» Work item
When you reach the line in the data below that contains "Lemma save_attached (s", please start repeating lines exactly, and stop after the line that contains "the commit deletes its row. *)", repeating nothing else.

[Source records]

(** *** DELETE *)

Lemma unregister_wf (k : key) (s : Session) :
  session_wf s → session_wf (unregister k s).
Proof.
  intros Hwf. split; cbn.
  - intros k' r' [_ Hk']%lookup_delete_Some. by apply (wf_identity s Hwf).
  - intros k' [r' [Hne Hk']%lookup_delete_Some].
    rewrite lookup_delete_ne by done. apply (wf_persistent s Hwf). by eauto.
  - intros k' e' [_ Hk']%lookup_delete_Some. by apply (wf_rows s Hwf).
  - intros k' [e' [_ Hk']%lookup_delete_Some]. apply (wf_ids s Hwf). by eauto.
Qed.

Lemma unregister_flushable (k : key) (s : Session) :
  flushable s → flushable (unregister k s).
Proof.
  intros Hfl k' r' e'. cbn. intros [_ Hk']%lookup_delete_Some.
  by apply (Hfl k' r').
Qed.

Lemma unregister_synced (k : key) (s : Session) :
  synced s → synced (unregister k s).
Proof.
  intros Hs k' r'. cbn. intros [Hne Hk']%lookup_delete_Some.
  rewrite lookup_delete_ne by done. by apply Hs.
Qed.

(** Clearing the pending and deleted collections touches nothing else. *)
Lemma flushed_wf (s : Session) : session_wf s → session_wf (flushed s).
Proof. intros [H1 H2 H3 H4]. by split. Qed.

Lemma flushed_flushable (s : Session) : flushable s → flushable (flushed s).
Proof. done. Qed.

Lemma flushed_synced (s : Session) : synced s → synced (flushed s).
Proof. done. Qed.

Lemma commit_rows_wf (s : Session) : session_wf s → session_wf (commit_rows s).
Proof. intros [H1 H2 H3 H4]. by split. Qed.

(** *** Flush and commit, by what is pending *)

(** Nothing pending: the flush writes the persistent instances. *)
Lemma flush_quiescent (s : Session) :
  session_wf s → flushable s → new s = [] → deleted s = [] →
  inactive s = false →
  flush s = (Ok tt, flushed (write_updates s)).
Proof.
  intros Hwf Hfl Hn Hd Ha. unfold flush. rewrite Ha.
  rewrite flush_updates_Some by done. cbn.
  rewrite Hn. cbn. unfold flush_deletes. cbn. by rewrite Hd.
Qed.

(** One pending instance: it is inserted after the updates. *)
Lemma flush_pending (s : Session) (r : ref) (e : entity) :
  session_wf s → flushable s → new s = [r] → deleted s = [] →
  inactive s = false →
  objects s !! r = Some e → columns_ok e = true →
  let i := default (next_id s (tablename e)) (pk e) in
  rows s !! (tablename e, i) = None →
  flush s
  = (Ok tt, flushed (register r (set_pk (Some i) e) (tablename e, i)
                              (write_updates s))).
Proof.
  intros Hwf Hfl Hn Hd Ha He Hok i Hi. unfold flush. rewrite Ha.
  rewrite flush_updates_Some by done. cbn. rewrite Hn. cbn.
  rewrite (insert_row_Some r e (write_updates s)); [| done | done |].
  - rewrite write_updates_next_id by done.
    cbn. unfold flush_deletes. cbn. by rewrite Hd.
  - cbn zeta. rewrite write_updates_next_id by done. apply eq_None_not_Some.
    intros H%(write_updates_is_Some s _ Hwf). subst i.
    rewrite Hi in H. by destruct H.
Qed.

(** One instance marked for deletion: its row goes after the updates. *)
Lemma flush_deleted (s : Session) (r : ref) (e : entity) (i : Z) :
  session_wf s → flushable s → new s = [] → deleted s = [r] →
  inactive s = false →
  objects s !! r = Some e → pk e = Some i →
  flush s = (Ok tt, flushed (unregister (tablename e, i) (write_updates s))).
Proof.
  intros Hwf Hfl Hn Hd Ha He Hpk. unfold flush. rewrite Ha.
  rewrite flush_updates_Some by done. cbn. rewrite Hn. cbn.
  unfold flush_deletes. cbn. rewrite Hd. cbn. unfold delete_row. cbn.
  by rewrite He, Hpk.
Qed.

Lemma commit_of_flush (s s' : Session) :
  flush s = (Ok tt, s') → commit s = (Ok tt, commit_rows s').
Proof. intros H. unfold commit, bind. by rewrite H. Qed.

(** A flush in a session with nothing pending and nothing out of step
    changes nothing. *)
Lemma flush_synced (s : Session) :
  session_wf s → synced s → new s = [] → deleted s = [] →
  inactive s = false →
  flush s = (Ok tt, s).
Proof.
  intros Hwf Hs Hn Hd Ha.
  assert (flushable s) as Hfl.
  { intros k r e Hk He. rewrite (Hs k r Hk) in He.
    by apply (wf_rows s Hwf) in He as (_ & _ & ?). }
  rewrite flush_quiescent by done. f_equal.
  unfold flushed. rewrite (write_updates_synced_rows s Hwf Hs). cbn.
  destruct s; cbn in *. by subst.
Qed.

(** The invariants do not look at the pending and deleted collections. *)
Lemma with_new_wf (l : list ref) (s : Session) :
  session_wf s → session_wf (with_new l s).
Proof. intros [H1 H2 H3 H4]. by split. Qed.

Lemma with_deleted_wf (l : list ref) (s : Session) :
  session_wf s → session_wf (with_deleted l s).
Proof. intros [H1 H2 H3 H4]. by split. Qed.

Lemma commit_quiescent (s : Session) :
  session_wf s → quiescent s → flushable s →
  commit s = (Ok tt, commit_rows (flushed (write_updates s))).
Proof.
  intros Hwf (Hn & Hd & Ha) Hfl. apply commit_of_flush. by apply flush_quiescent.
Qed.

(** ** [save] and [delete], path by path *)

(** [save] of an instance the session does not hold and whose id is [None]
    or 0: it becomes pending and the commit inserts it. *)
Lemma save_unattached_falsy (s : Session) (self : ref) (e : entity) :
  session_wf s → quiescent s → flushable s →
  objects s !! self = Some e → truthy_id (pk e) = false →
  unattached self s → columns_ok e = true →
  let i := default (next_id s (tablename e)) (pk e) in
  rows s !! (tablename e, i) = None →
  Model.save self s
  = (Ok tt, commit_rows (flushed (register self (set_pk (Some i) e)
                                           (tablename e, i)
                                           (write_updates (with_new [self] s))))).
Proof.
  intros Hwf (Hn & Hd & Ha) Hfl He Hid Hun Hok i Hi.
  unfold Model.save, bind, getattr_id. rewrite He, Hid. cbn.
  unfold session_add. rewrite (proj2 (attached_false self s)) by done.
  rewrite Hn. cbn.
  apply commit_of_flush.
  apply (flush_pending (with_new [self] s) self e);
    [by apply with_new_wf | done..].
Qed.

(** [save] of a persistent instance: nothing is added, the commit writes the
    instance's values to its row. *)
Lemma save_attached (s : Session) (self : ref) (k : key) :
  session_wf s → quiescent s → flushable s →
  identity_map s !! k = Some self →
  Model.save self s = (Ok tt, commit_rows (flushed (write_updates s))).
Proof.
  intros Hwf Hq Hfl Hk.
  destruct (wf_identity s Hwf k self Hk) as (e & He & _).
  unfold Model.save, bind, getattr_id. rewrite He.
  assert (attached self s = true) as Hat by (apply attached_true; eauto).
  destruct (truthy_id (pk e)); cbn.
  - by apply commit_quiescent.
  - unfold session_add. rewrite Hat. cbn. by apply commit_quiescent.
Qed.

(** [save] of an instance whose id is neither [None] nor 0 is the commit
    alone. *)
Lemma save_truthy (s : Session) (self : ref) (e : entity) :
  objects s !! self = Some e → truthy_id (pk e) = true →
  Model.save self s = commit s.
Proof.
  intros He Hid. unfold Model.save, bind, getattr_id. rewrite He, Hid. cbn.
  by destruct (commit s) as [[] ?].
Qed.

(** [delete] of an instance whose id is [None] or 0 is the commit alone. *)
Lemma delete_falsy (s : Session) (self : ref) (e : entity) :
  objects s !! self = Some e → truthy_id (pk e) = false →
  Model.delete self s = commit s.
Proof.
  intros He Hid. unfold Model.delete, bind, getattr_id. rewrite He, Hid. cbn.
  by destruct (commit s) as [[] ?].
Qed.

(** [delete] of a persistent instance with a nonzero id: it is marked and
    the commit deletes its row. *)
Lemma delete_attached_truthy (s : Session) (self : ref) (t : table) (i : Z) :
  session_wf s → quiescent s → flushable s →
  identity_map s !! (t, i) = Some self → i ≠ 0 →
  Model.delete self s
  = (Ok tt, commit_rows (flushed (unregister (t, i)
                                    (write_updates (with_deleted [self] s))))).
Proof.
  intros Hwf (Hn & Hd & Ha) Hfl Hk Hi.
  destruct (wf_identity s Hwf _ self Hk) as (e & He & Ht & Hpk). cbn in Ht, Hpk.
  unfold Model.delete, bind, getattr_id. rewrite He, Hpk. cbn.
  rewrite (proj2 (Z.eqb_neq i 0)) by done. cbn.
  unfold session_delete.
  rewrite (proj2 (attached_true self s)) by eauto.
  rewrite Hd. cbn.
  apply commit_of_flush. rewrite <-Ht.
  apply (flush_deleted (with_deleted [self] s) self e i);
    [by apply with_deleted_wf | done..].
Qed.

(** ** Reaching well-formed sessions *)

Lemma empty_session_wf : session_wf empty_session.
Proof.
  split; cbn.
  - intros k r. by rewrite lookup_empty.
  - intros k [r Hr]. by rewrite lookup_empty in Hr.
  - intros k e. by rewrite lookup_empty.
  - intros k [e He]. by rewrite lookup_empty in He.
Qed.

Lemma construct_spec (e : entity) (s : Session) :
  ∃ r, objects s !! r = None ∧
       construct e s
       = (Ok r, mkSession (<[r := e]> (objects s)) (identity_map s) (new s)
                          (deleted s) (rows s) (committed s) (inactive s)).
Proof.
  exists (fresh (dom (objects s))). split; [|done].
  apply not_elem_of_dom. apply is_fresh.
Qed.

Lemma construct_wf (e : entity) (s : Session) :
  session_wf s → session_wf (construct e s).2.
Proof.
  intros Hwf. destruct (construct_spec e s) as (r & Hr & ->). split; cbn.
  - intros k r' Hk. destruct (wf_identity s Hwf k r' Hk) as (e' & He' & H).
    exists e'. split; [|done]. rewrite lookup_insert_ne; [done|]. congruence.
  - apply (wf_persistent s Hwf).
  - apply (wf_rows s Hwf).
  - apply (wf_ids s Hwf).
Qed.

Lemma construct_unattached (e : entity) (s : Session) :
  session_wf s → ∀ r s', construct e s = (Ok r, s') →
  unattached r s' ∧ objects s' !! r = Some e.
Proof.
  intros Hwf r s' H. destruct (construct_spec e s) as (r0 & Hr0 & Heq).
  rewrite Heq in H. injection H as <- <-. split.
  - intros k Hk. cbn in Hk.
    destruct (wf_identity s Hwf k r0 Hk) as (e' & He' & _). congruence.
  - cbn. by rewrite lookup_insert_eq.
Qed.

Lemma construct_flushable (e : entity) (s : Session) :
  session_wf s → flushable s → flushable (construct e s).2.
Proof.
  intros Hwf Hfl. destruct (construct_spec e s) as (r & Hr & ->).
  intros k r' e'. cbn. intros Hk.
  destruct (wf_identity s Hwf k r' Hk) as (e0 & He0 & _).
  rewrite lookup_insert_ne by congruence. by apply (Hfl k r').
Qed.

Lemma construct_quiescent (e : entity) (s : Session) :
  quiescent s → quiescent (construct e s).2.
Proof. done. Qed.

(** [get] of an instance the session holds, with nothing to flush: the
    instance, and no change. *)
Lemma get_attached (s : Session) (t : table) (i : Z) (r : ref) :
  session_wf s → quiescent s → synced s →
  identity_map s !! (t, i) = Some r → Model.get t i s = (Ok (Some r), s).
Proof.
  intros Hwf (Hn & Hd & Ha) Hs H. unfold Model.get, query_get, bind.
  rewrite flush_synced by done. unfold load. by rewrite H.
Qed.

(** ** Saving a new instance *)

(** An instance without an id is not in the identity map. *)
Lemma fresh_unattached (s : Session) (self : ref) (e : entity) :
  session_wf s → objects s !! self = Some e → pk e = None → unattached self s.
Proof.
  intros Hwf He Hpk k Hk.
  destruct (wf_identity s Hwf k self Hk) as (e' & He' & _ & Hp). congruence.
Qed.

(** The state a [save] of a new valid instance leaves: well-formed, nothing
    pending, every persistent instance in step with its row. *)
Lemma save_fresh_state (s : Session) (self : ref) (e : entity) :
  session_wf s → quiescent s → flushable s →
  objects s !! self = Some e → pk e = None → columns_ok e = true →
  let i := next_id s (tablename e) in
  let s' := commit_rows (flushed (register self (set_pk (Some i) e)
                                           (tablename e, i)
                                           (write_updates (with_new [self] s)))) in
  Model.save self s = (Ok tt, s') ∧
  session_wf s' ∧ quiescent s' ∧ synced s' ∧ rows s' = committed s'.
Proof.
  intros Hwf Hq Hfl He Hpk Hok i s'.
  assert (unattached self s) as Hun by by eapply fresh_unattached.
  assert (rows s !! (tablename e, i) = None) as Hi by by apply next_id_free.
  assert (session_wf (with_new [self] s)) as Hwf1 by by apply with_new_wf.
  assert (rows (write_updates (with_new [self] s)) !! (tablename e, i) = None) as Hi'.
  { apply eq_None_not_Some. intros H%(write_updates_is_Some _ _ Hwf1).
    cbn in H. rewrite Hi in H. by destruct H. }
  split_and!.
  - rewrite (save_unattached_falsy s self e); try done; by rewrite Hpk.
  - apply commit_rows_wf, flushed_wf, register_wf;
      [by apply write_updates_wf | done | done | | | | ].
    + by rewrite tablename_set_pk.
    + by rewrite pk_set_pk.
    + by rewrite columns_ok_set_pk.
    + pose proof (next_id_pos s (tablename e) Hwf). cbn. lia.
  - split_and!; [done | done | apply Hq].
  - apply (register_synced self _ _ (write_updates (with_new [self] s)));
      [by apply write_updates_wf | | done | done].
    apply write_updates_synced; [done|]. apply Hq.
  - done.
Qed.

(** C6: [save] of a new instance with valid fields succeeds, gives it an id
    that is a number other than 0 and that no row had, stores its row under
    that id, and [get] with that id then returns that very instance. *)
Theorem save_fresh_assigns_id_and_get (s : Session) (self : ref) (e : entity) :
  session_wf s → quiescent s → flushable s →
  objects s !! self = Some e → pk e = None → columns_ok e = true →
  ∃ s' i,
    Model.save self s = (Ok tt, s') ∧
    i ≠ 0 ∧ rows s !! (tablename e, i) = None ∧
    objects s' !! self = Some (set_pk (Some i) e) ∧
    rows s' !! (tablename e, i) = Some (set_pk (Some i) e) ∧
    Model.get (tablename e) i s' = (Ok (Some self), s').
Proof.
  intros Hwf Hq Hfl He Hpk Hok.
  destruct (save_fresh_state s self e) as (Hsave & Hwf' & Hq' & Hs' & _);
    try done.
  eexists _, (next_id s (tablename e)). split; [exact Hsave|].
  split_and!.
  - pose proof (next_id_pos s (tablename e) Hwf). lia.
  - by apply next_id_free.
  - cbn. by rewrite lookup_insert_eq.
  - cbn. by rewrite lookup_insert_eq.
  - apply get_attached; try done. cbn. by rewrite lookup_insert_eq.
Qed.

» Solution to the problem
Lemma save_attached (s : Session) (self : ref) (k : key) :
  session_wf s → quiescent s → flushable s →
  identity_map s !! k = Some self →
  Model.save self s = (Ok tt, commit_rows (flushed (write_updates s))).
Proof.
  intros Hwf Hq Hfl Hk.
  destruct (wf_identity s Hwf k self Hk) as (e & He & _).
  unfold Model.save, bind, getattr_id. rewrite He.
  assert (attached self s = true) as Hat by (apply attached_true; eauto).
  destruct (truthy_id (pk e)); cbn.
  - by apply commit_quiescent.
  - unfold session_add. rewrite Hat. cbn. by apply commit_quiescent.
Qed.

(** [save] of an instance whose id is neither [None] nor 0 is the commit
    alone. *)
Lemma save_truthy (s : Session) (self : ref) (e : entity) :
  objects s !! self = Some e → truthy_id (pk e) = true →
  Model.save self s = commit s.
Proof.
  intros He Hid. unfold Model.save, bind, getattr_id. rewrite He, Hid. cbn.
  by destruct (commit s) as [[] ?].
Qed.

(** [delete] of an instance whose id is [None] or 0 is the commit alone. *)
Lemma delete_falsy (s : Session) (self : ref) (e : entity) :
  objects s !! self = Some e → truthy_id (pk e) = false →
  Model.delete self s = commit s.
Proof.
  intros He Hid. unfold Model.delete, bind, getattr_id. rewrite He, Hid. cbn.
  by destruct (commit s) as [[] ?].
Qed.

(** [delete] of a persistent instance with a nonzero id: it is marked and
    the commit deletes its row. *)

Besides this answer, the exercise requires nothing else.